INFLIXIMAB (farmaco in fascia H) è esclusivamente somministrabile in ambiente ospedaliero, solo presso presidi con autorizzazione ministeriale (Reumatologia e/o Immunologia autorizzati). La via di somministrazione è esclusivamente infusionale (endovenosa), anche se evidenze cliniche recentissime, riportano successi nella terapia infiltrativa di INFLIXIMAB (100 mg/iniezione intrarticolare da ripetere dopo 24h) in pazienti affetti da AR con mono-oligoartrite resistente ai tradizionali trattamenti. 16 I protocolli di somministrazione sono sostanzialmente due con efficacia sostanzialmente sovrapponibile; (11, 12) una prima scelta è riconducibile alle esperienze con i tempi di somministrazione per l’artrite reumatoide, ovvero la prima somministrazione a tempo 0 poi 2^, 6^ settimana (fase induttiva) ed ogni 2 mesi (mantenimento). In ragione della risposta individuale del paziente è possibile ridurre (più frequentemente) fino a 45-50 gg o aumentare (non si hanno precise evidenze in tal senso) l’intervallo di somministrazione tra due dosi di INFLIXIMAB (periodo di mantenimento). (12) Altra tipologia di somministrazione per la SA secondo i trials clinici risulta una infusione ogni 6 settimane. (11)
Per l’utilizzo di INFLIXIMAB sono aperte delle riflessioni che nascono dalle evidenze cliniche e dalle conoscenze scientifiche. In primis ci si chiede, come peraltro per i tradizionali DMARD’s, per quanto tempo bisogna continuare la terapia con questa molecola che nasce con mire di grande immunosoppressione (certamente superiore alle terapie convenzionali), ma che dal suo utilizzo sembrerebbe avere, ancor prima, una potentissima azione anti-infiammatoria (confermata anche e soprattutto dall’azione diretta, volta al blocco del TNFa); seconda riflessione, ma non per importanza inferiore, quale siano gli effetti a lungo termine di questo farmaco con attività diretta anti-TNFa citochina certamente ad azione pro-infiammatoria, ma con azioni fisiologiche notevolmente importanti a carico di organi ed apparati (fattore di necrosi tumorale, attività protettiva nei confronti delle ischemie, specie miocardiche, quindi interattività con l’azione del nitrossido endogeno, etc..).
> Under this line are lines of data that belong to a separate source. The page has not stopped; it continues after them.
(** C24: the directory is a finite map with room for [tableSize] names.  [Find]
    looks a name up, [Add] inserts it unless it is there or the table is full,
    [Remove] deletes it; names count up to their first nine characters. *)
Theorem Directory_refine dir nm s :
  wf_dir dir → c_name nm → int32 s →
  let m := dir_map dir in
  Find dir nm = Ok (default (-1) (m !! key nm)) ∧
  (∃ b dir', Add dir nm s = Ok (b, dir') ∧ wf_dir dir' ∧ tableSize dir' = tableSize dir ∧
     b = bool_decide (m !! key nm = None ∧ Z.of_nat (size m) ≠ tableSize dir) ∧
     dir_map dir' = if (b : bool) then <[key nm := s]> m else m) ∧
  (∃ b dir', Remove dir nm = Ok (b, dir') ∧ wf_dir dir' ∧ tableSize dir' = tableSize dir ∧
     b = bool_decide (is_Some (m !! key nm)) ∧ dir_map dir' = delete (key nm) m).
Proof.
  intros Hwf Hn Hs m. split; [|split].
  - pose proof (dir_Find_spec dir nm Hwf) as Hf.
    destruct (list_find _ _) as [[i e]|]; destruct Hf as [-> Hin].
    + apply dir_map_lookup in Hin; [|done]. unfold m. by rewrite Hin.
    + apply dir_map_None in Hin. unfold m. by rewrite Hin.
  - pose proof (Add_spec dir nm s Hwf Hn Hs) as Ha.
    assert (key nm ∈ (fst <$> entries dir) ∨ Z.of_nat (length (entries dir)) = tableSize dir ↔
      ¬ (m !! key nm = None ∧ Z.of_nat (size m) ≠ tableSize dir)) as Hiff.
    { unfold m. rewrite dir_map_None, dir_map_size by done. split.
      - intros [?|?] [? ?]; done.
      - intros Hno. destruct (decide (key nm ∈ (fst <$> entries dir))); [by left|]. right.
        destruct (decide (Z.of_nat (length (entries dir)) = tableSize dir)); [done|]. tauto. }
    destruct (decide (_ ∨ _)) as [Hyes|Hno]; rewrite Hiff in *.
    + exists false, dir. rewrite bool_decide_eq_false_2 by done. done.
    + destruct Ha as (dir' & Ha & Hwf' & Hsz & Hp). exists true, dir'.
      split; [done|]. split; [done|]. split; [done|].
      rewrite bool_decide_eq_true_2 by (by apply dec_stable). split; [done|].
      unfold dir_map. rewrite (list_to_map_proper _ _ (wd_names _ Hwf') Hp). done.
  - pose proof (dir_Remove_spec dir nm Hwf) as Hr. pose proof (dir_Find_spec dir nm Hwf) as Hf.
    destruct (list_find _ _) as [[i e]|].
    + destruct Hr as (dir' & Hr & Hwf' & Hsz & Hp). destruct Hf as [_ Hin].
      apply dir_map_lookup in Hin; [|done]. exists true, dir'.
      split; [done|]. split; [done|]. split; [done|].
      rewrite bool_decide_eq_true_2 by (unfold m; by rewrite Hin). split; [done|].
      unfold m, dir_map. rewrite (list_to_map_proper _ _ (wd_names _ Hwf) Hp). simpl.
      rewrite delete_insert_id; [done|]. apply dir_map_None.
      pose proof (wd_names _ Hwf) as Hnd. rewrite Hp in Hnd. simpl in Hnd.
      by apply NoDup_cons in Hnd as [? _].
    + destruct Hf as [_ Hno]. apply dir_map_None in Hno. exists false, dir.
      split; [done|]. split; [done|]. split; [done|].
      rewrite bool_decide_eq_false_2 by (unfold m; rewrite Hno; by intros [? ?]).
      split; [done|]. symmetry. by apply delete_id.
Qed.
(** A file removed: header sector [s], header [h]. *)
Lemma remove_commit fs cs cs' dir dir' bm bm' nm s :
  fs_inv fs cs dir bm →
  changes_only (data (hdr_at cs DirectorySector) ++ data (hdr_at cs FreeMapSector)) cs cs' →
  entries dir ≡ₚ (key nm, s) :: entries dir' →
  wf bm' ∧ numBits bm' = NumSectors →
  (∀ j, sector_range j → bit bm' j = negb (bool_decide (j ∈ file_sectors cs s)) && bit bm j) →
  wf_dir dir' ∧ tableSize dir' = NumDirEntries →
  file_bytes cs' (hdr_at cs FreeMapSector) = to_bytes bm' →
  file_bytes cs' (hdr_at cs DirectorySector) = table_bytes (table dir') →
  fs_inv fs cs' dir' bm' ∧ files cs' dir' = delete (key nm) (files cs dir).
Proof.
  intros Hinv Hch Hp Hbm' Hbits Hdir' H0 H1.
  assert (HX : ∀ t, t ∈ [] → t ∉ sys_sectors cs) by (by intros t ?%elem_of_nil).
  assert (Hno : ∀ s, s ∈ (entries dir).*2 → ∀ t, t ∈ file_sectors cs s → t ∉ [])
    by (intros; by apply not_elem_of_nil).
  assert (Hsub : ∀ x, x ∈ (entries dir').*2 → x ∈ (entries dir).*2).
  { intros x Hx. rewrite Hp. cbn [fmap list_fmap]. by right. }
  destruct (user_files fs cs cs' dir bm [] Hinv Hch HX) as (_ & Hfiles & Hall).
  { intros. by apply not_elem_of_nil. }
  pose proof (user_bind fs cs cs' dir bm [] Hinv Hch HX (entries dir').*2 Hsub
    (λ x Hx, Hno x (Hsub x Hx))) as Hbind.
  pose proof (fi_nodup _ _ _ _ Hinv) as Hnd. pose proof (fi_bits _ _ _ _ Hinv) as Hb.
  rewrite allocated_sys in Hnd, Hb.
  assert (sys_sectors cs ++ ((entries dir).*2 ≫= file_sectors cs) ≡ₚ
    file_sectors cs s ++ (sys_sectors cs ++ ((entries dir').*2 ≫= file_sectors cs'))) as Hperm.
  { rewrite Hbind, Hp. change (((key nm, s) :: entries dir').*2 ≫= file_sectors cs) with
      (file_sectors cs s ++ ((entries dir').*2 ≫= file_sectors cs)).
    by rewrite (Permutation_app_swap_app (sys_sectors cs)). }
  rewrite Hperm in Hnd. apply NoDup_app in Hnd as (_ & Hdis & Hnd).
  split.
  - eapply (inv_intro fs cs cs' dir bm []); [done..| |done|].
    + rewrite Hp in Hall. cbn [fmap list_fmap] in Hall. by apply Forall_cons in Hall as [_ ?].
    + intros j Hj. rewrite Hbits, Hb by done.
      destruct (decide (j ∈ file_sectors cs s)) as [Hin|Hin].
      * rewrite (bool_decide_eq_true_2 (j ∈ file_sectors cs s)) by done. simpl. symmetry.
        apply bool_decide_eq_false_2. by apply Hdis.
      * rewrite (bool_decide_eq_false_2 (j ∈ file_sectors cs s)) by done. simpl.
        apply bool_decide_ext. rewrite Hperm, elem_of_app. tauto.
  - rewrite <- Hfiles. unfold files. rewrite <- fmap_delete. f_equal.
    unfold dir_map. rewrite (list_to_map_proper _ _ (wd_names _ (proj1 (fi_dir _ _ _ _ Hinv))) Hp).
    cbn [list_to_map foldr fst snd]. simpl. rewrite delete_insert_id; [done|].
    apply dir_map_None. pose proof (wd_names _ (proj1 (fi_dir _ _ _ _ Hinv))) as Hnames.
    rewrite Hp in Hnames. by apply NoDup_cons in Hnames as [? _].
Qed.

Lemma wf_hdr_roundtrip h : wf_hdr h → hdr_of_bytes (hdr_bytes h) = h.
Proof.
  intros Hh. destruct (file_small h Hh) as [_ Hi]. destruct Hh.
  apply hdr_of_hdr_bytes; try done.
  pose proof (divRoundUp_bounds (numBytes h) SectorSize). unfold int32, SectorSize in *.
  change NumDirect with 62 in *. lia.
Qed.

Lemma sector_int32 s : sector_range s → int32 s.
Proof. unfold sector_range, int32. change NumSectors with 1024. lia. Qed.

Lemma FetchFrom_hdr `{SectorStoreLaws D} s (d : D) :
  ready d → sector_range s →
  ∃ d', FileHdr.FetchFrom s d = Ok (hdr_at (contents d) s, d') ∧ ready d' ∧
    contents d' = contents d.
Proof.
  intros Hr Hs. unfold FileHdr.FetchFrom.
  destruct (read_sector d s Hr Hs) as (d' & -> & ? & ?). by exists d'.
Qed.

Lemma WriteBack_hdr `{SectorStoreLaws D} h s (d : D) :
  ready d → sector_range s → wf_hdr h →
  ∃ d', FileHdr.WriteBack h s d = Ok d' ∧ ready d' ∧
    changes_only [s] (contents d) (contents d') ∧ sect (contents d') s = hdr_bytes h.
Proof.
  intros Hr Hs Hh. unfold FileHdr.WriteBack.
  destruct (WriteSector_ok d s (hdr_bytes h) Hr Hs) as (d' & -> & Hr' & Hc);
    [apply hdr_bytes_sector, Hh|]. exists d'. split; [done|]. split; [done|].
  pose proof (ready_image _ Hr). rewrite Hc. split.
  - intros t Ht Hn. rewrite sect_insert by done.
    destruct (Z.eqb_spec s t); [|done]. subst. exfalso. apply Hn. by left.
  - rewrite sect_insert by done. by rewrite Z.eqb_refl.
Qed.

(** There is room for the header and the data of a file of [size] bytes. *)
Definition space_for (bm : BitMap) (size : Z) : Prop :=
  1 + divRoundUp size SectorSize <= count_clear (view bm).

#[export] Instance space_for_dec bm size : Decision (space_for bm size).
Proof. unfold space_for. apply _. Defined.

Section Operations.
Context `{SectorStoreLaws D} (junk junkMap : nat → Z) (junkEntry : nat → DirectoryEntry)
  (junkHdr : FileHeader).
Hypothesis Hjunk : junk_ok junkEntry junkHdr.
Implicit Types (d : D) (fs : FileSystem).

Lemma Create_ok fs dir bm nm size s bm1 dir' h bm' d :
  ready d → fs_inv fs (contents d) dir bm →
  sector_range s → bit bm s = false →
  (∀ j, sector_range j → bit bm1 j = if decide (j = s) then true else bit bm j) →
  wf_dir dir' → tableSize dir' = NumDirEntries → entries dir' ≡ₚ (key nm, s) :: entries dir →
  wf bm' → numBits bm' = NumSectors → wf_hdr h → numBytes h = size →
  Forall (λ t, bit bm1 t = false) (data h) →
  (∀ j, sector_range j → bit bm' j = bool_decide (j ∈ data h) || bit bm1 j) →
  ∃ d', (d ← FileHdr.WriteBack h s d;
         d ← Directory.WriteBack junk dir' (directoryFile fs) d;
         d ← map_WriteBack junk bm' (freeMapFile fs) d;
         Ok (true, d)) = Ok (true, d') ∧ ready d' ∧
    fs_inv fs (contents d') dir' bm' ∧
    files (contents d') dir' = <[key nm := file_bytes (contents d') h]> (files (contents d) dir).
Proof.
  intros Hr Hi Hs Hfree Hb1 Hd Hts Hp Hbm Hnb Hh Hsz Hdf Hb'.
  set (cs := contents d) in *.
  destruct (WriteBack_hdr h s d Hr Hs Hh) as (d1 & -> & Hr1 & Hc1 & Hsect).
  cbn [mbind result_bind].
  pose proof (fi_dir_hdr _ _ _ _ Hi) as Eh1. pose proof (fi_map_hdr _ _ _ _ Hi) as Eh0.
  destruct (dir_WriteBack_spec junk (directoryFile fs) dir' d1) as (d2 & -> & Hr2 & Hc2 & Hf2);
    [done|rewrite Eh1; apply Hi|rewrite Eh1; apply Hi|apply Hd|
     rewrite (wd_size _ Hd); done|done|].
  cbn [mbind result_bind].
  destruct (map_WriteBack_spec junk (freeMapFile fs) bm' d2) as (d3 & -> & Hr3 & Hc3 & Hf3);
    [done|rewrite Eh0; apply Hi|rewrite Eh0; apply Hi|done|done|].
  cbn [mbind result_bind]. exists d3. split; [done|]. split; [done|].
  rewrite Eh1 in Hc2, Hf2. rewrite Eh0 in Hc3, Hf3.
  assert (Hch := changes_only_trans _ _ _ _ _ Hc1 (changes_only_trans _ _ _ _ _ Hc2 Hc3)).
  assert (s ∉ data h) as Hsh.
  { rewrite Forall_forall in Hdf. intros Hin. specialize (Hdf s Hin).
    rewrite Hb1, decide_True in Hdf by done. done. }
  assert (Hdf' : Forall (λ t, bit bm t = false) (data h)).
  { pose proof (wf_range _ Hh) as Hrg. rewrite Forall_forall in Hdf, Hrg |- *. intros t Ht.
    specialize (Hdf t Ht). rewrite Hb1 in Hdf by auto. by case_decide. }
  (* the header and the directory survive the writes that follow *)
  pose proof (fi_nodup _ _ _ _ Hi) as Hnd. rewrite allocated_sys in Hnd.
  pose proof (fi_bits _ _ _ _ Hi s Hs) as Hbs. rewrite Hfree in Hbs. symmetry in Hbs.
  apply bool_decide_eq_false in Hbs. rewrite allocated_sys in Hbs.
  apply NoDup_app in Hnd as (Hnd & _ & _). unfold sys_sectors in Hnd, Hbs.
  apply NoDup_app in Hnd as (_ & Hdis & _).
  assert (hdr_at (contents d3) s = h) as Hhdr.
  { unfold hdr_at. rewrite Hc3, Hc2, Hsect by (done || (unfold file_sectors in Hbs; set_solver)).
    by apply wf_hdr_roundtrip. }
  assert (file_bytes (contents d3) (hdr_at cs DirectorySector) = table_bytes (table dir')) as Hf2'.
  { rewrite <- Hf2. unfold file_bytes, file_image. do 2 f_equal. apply list_fmap_ext.
    intros i t Ht%list_elem_of_lookup_2. apply Hc3.
    - pose proof (wf_range _ (fi_dir_wf _ _ _ _ Hi)) as Hrg. rewrite Forall_forall in Hrg. auto.
    - intros Ht0. apply (Hdis t); unfold file_sectors; by right. }
  eapply create_commit; try done; try (by apply ready_image).
  intros j Hj. rewrite Hb', Hb1 by done. destruct (decide (j = s)) as [->|Hne].
  - rewrite orb_true_r. rewrite bool_decide_eq_true_2 by left. done.
  - f_equal. apply bool_decide_ext. rewrite elem_of_cons. tauto.
Qed.

Lemma Create_spec fs dir bm nm size d :
  ready d → fs_inv fs (contents d) dir bm → c_name nm → 0 <= size <= MaxFileSize →
  if decide (dir_map dir !! key nm = None ∧
             Z.of_nat (base.size (dir_map dir)) ≠ NumDirEntries ∧ space_for bm size) then
    ∃ d' dir' bm' new, Create junk junkMap junkEntry junkHdr fs nm size d = Ok (true, d') ∧
      ready d' ∧ fs_inv fs (contents d') dir' bm' ∧ Z.of_nat (length new) = size ∧
      files (contents d') dir' = <[key nm := new]> (files (contents d) dir)
  else
    ∃ d', Create junk junkMap junkEntry junkHdr fs nm size d = Ok (false, d') ∧
      ready d' ∧ contents d' = contents d.
Proof.
  intros Hr Hi Hn Hsz. unfold Create.
  destruct (get_directory_spec junk junkEntry junkHdr Hjunk fs dir bm d Hr Hi)
    as (d1 & -> & Hr1 & Hc1). cbn [mbind result_bind].
  destruct (fi_dir _ _ _ _ Hi) as [Hwd Hts]. destruct (fi_bm _ _ _ _ Hi) as [Hwb Hnb].
  pose proof (dir_Find_spec dir nm Hwd) as Hf.
  destruct (list_find (matches nm) (table dir)) as [[i e]|]; destruct Hf as [-> Hin];
    cbn [mbind result_bind].
  { apply (dir_map_lookup dir (key nm) (sector e) Hwd) in Hin as Hlk.
    assert (sector_range (sector e)) as Hse.
    { pose proof (fi_files _ _ _ _ Hi) as Hfs. rewrite Forall_forall in Hfs.
      apply Hfs. apply list_elem_of_fmap. by exists (key nm, sector e). }
    destruct (Z.eqb_spec (sector e) (-1)) as [E|_]; [unfold sector_range in Hse; lia|].
    rewrite decide_False by (intros [? _]; congruence). cbn [negb]. by exists d1. }
  apply dir_map_None in Hin as Hnone. rewrite Z.eqb_refl. cbn [negb].
  rewrite <- Hc1 in Hi.
  destruct (get_freeMap_spec junk junkMap fs dir bm d1 Hr1 Hi) as (d2 & -> & Hr2 & Hc2).
  cbn [mbind result_bind].
  destruct (decide (0 < count_clear (view bm))) as [Hclr|Hclr].
  2: { pose proof (Find_spec bm Hwb) as Hfs.
       assert (count_clear (view bm) = 0) as Hz by (pose proof (count_clear_bound (view bm)); lia).
       apply first_clear_None in Hz as Hfc. rewrite Hfc in Hfs. rewrite Hfs. cbn [mbind result_bind].
       rewrite Z.eqb_refl, decide_False.
       - exists d2. by rewrite Hc2.
       - unfold space_for. intros (_ & _ & Hsp).
         pose proof (divRoundUp_bounds size SectorSize (proj1 Hsz) ltac:(done)).
         unfold SectorSize in *. lia. }
  destruct (Find_fresh bm Hwb Hclr) as (s & bm1 & -> & Hwb1 & Hnb1 & Hs & Hfree & Hb1 & Hcnt).
  cbn [mbind result_bind]. rewrite Hnb in *.
  destruct (Z.eqb_spec s (-1)) as [|_]; [lia|].
  pose proof (Add_spec dir nm s Hwd Hn (sector_int32 s Hs)) as Ha.
  rewrite <- (dir_map_size dir Hwd), Hts in Ha.
  destruct (decide (key nm ∈ (entries dir).*1 ∨ Z.of_nat (base.size (dir_map dir)) = NumDirEntries))
    as [Hfull|Hroom].
  { rewrite Ha. cbn [mbind result_bind negb]. rewrite decide_False by tauto.
    exists d2. by rewrite Hc2. }
  destruct Ha as (dir' & -> & Hwd' & Hts' & Hp). cbn [mbind result_bind negb].
  pose proof (Allocate_spec junkHdr bm1 size Hwb1 Hnb1 (proj1 Hsz)) as Hal. cbv zeta in Hal.
  rewrite Hcnt in Hal. rewrite (proj2 (Z.leb_le size MaxFileSize)) in Hal by lia.
  destruct Hjunk as (_ & Hjl & Hji).
  assert (int32 size) as Hsi.
  { change MaxFileSize with 15872 in Hsz. unfold int32. lia. }
  specialize (Hal Hsi Hjl Hji).
  destruct (Z.ltb_spec (count_clear (view bm) - 1) (divRoundUp size SectorSize)).
  { destruct Hal as (h' & ->). cbn [mbind result_bind negb].
    rewrite decide_False by (unfold space_for; intros (_ & _ & ?); lia).
    exists d2. by rewrite Hc2. }
  destruct Hal as (h & bm' & -> & Hwb' & Hnb' & Hh & Hhs & Hdf & Hb'). cbn [mbind result_bind negb].
  rewrite decide_True by (unfold space_for; repeat split; [done|tauto|lia]).
  rewrite <- Hc2 in Hi.
  destruct (Create_ok fs dir bm nm size s bm1 dir' h bm' d2) as (d3 & -> & Hr3 & Hi3 & Hf3);
    try done.
  exists d3, dir', bm', (file_bytes (contents d3) h). rewrite Hf3, Hc2, Hc1.
  split; [done|]. split; [done|]. split; [done|]. split; [|done].
  rewrite file_bytes_length; [done|by apply ready_image|done].
Qed.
Del tutto recentemente, si è prospettato l’utilizzo nella SA anche di un altro farmaco con azione anti-TNFa, ETANERCEPT (ENBREL – WYETH LEDERLE”), con diverse modalità di somministrazione per via, dose e intervallo (sottocutanea, 25mg due volte la settimana; presto anche una nuova formulazione di 50mg in un'unica somministrazione settimanale) e con efficacia assolutamente sovrapponibile ad INFLIXIMAB per quel che riguarda l’artrite reumatoide, ma a differenza di quest’ultimo, in attesa dell’autorizzazione ministeriale per l’inserimento tra le indicazioni ufficiali, il trattamento della spondilite anchilosante (probabilmente entro i primi mesi del 2004).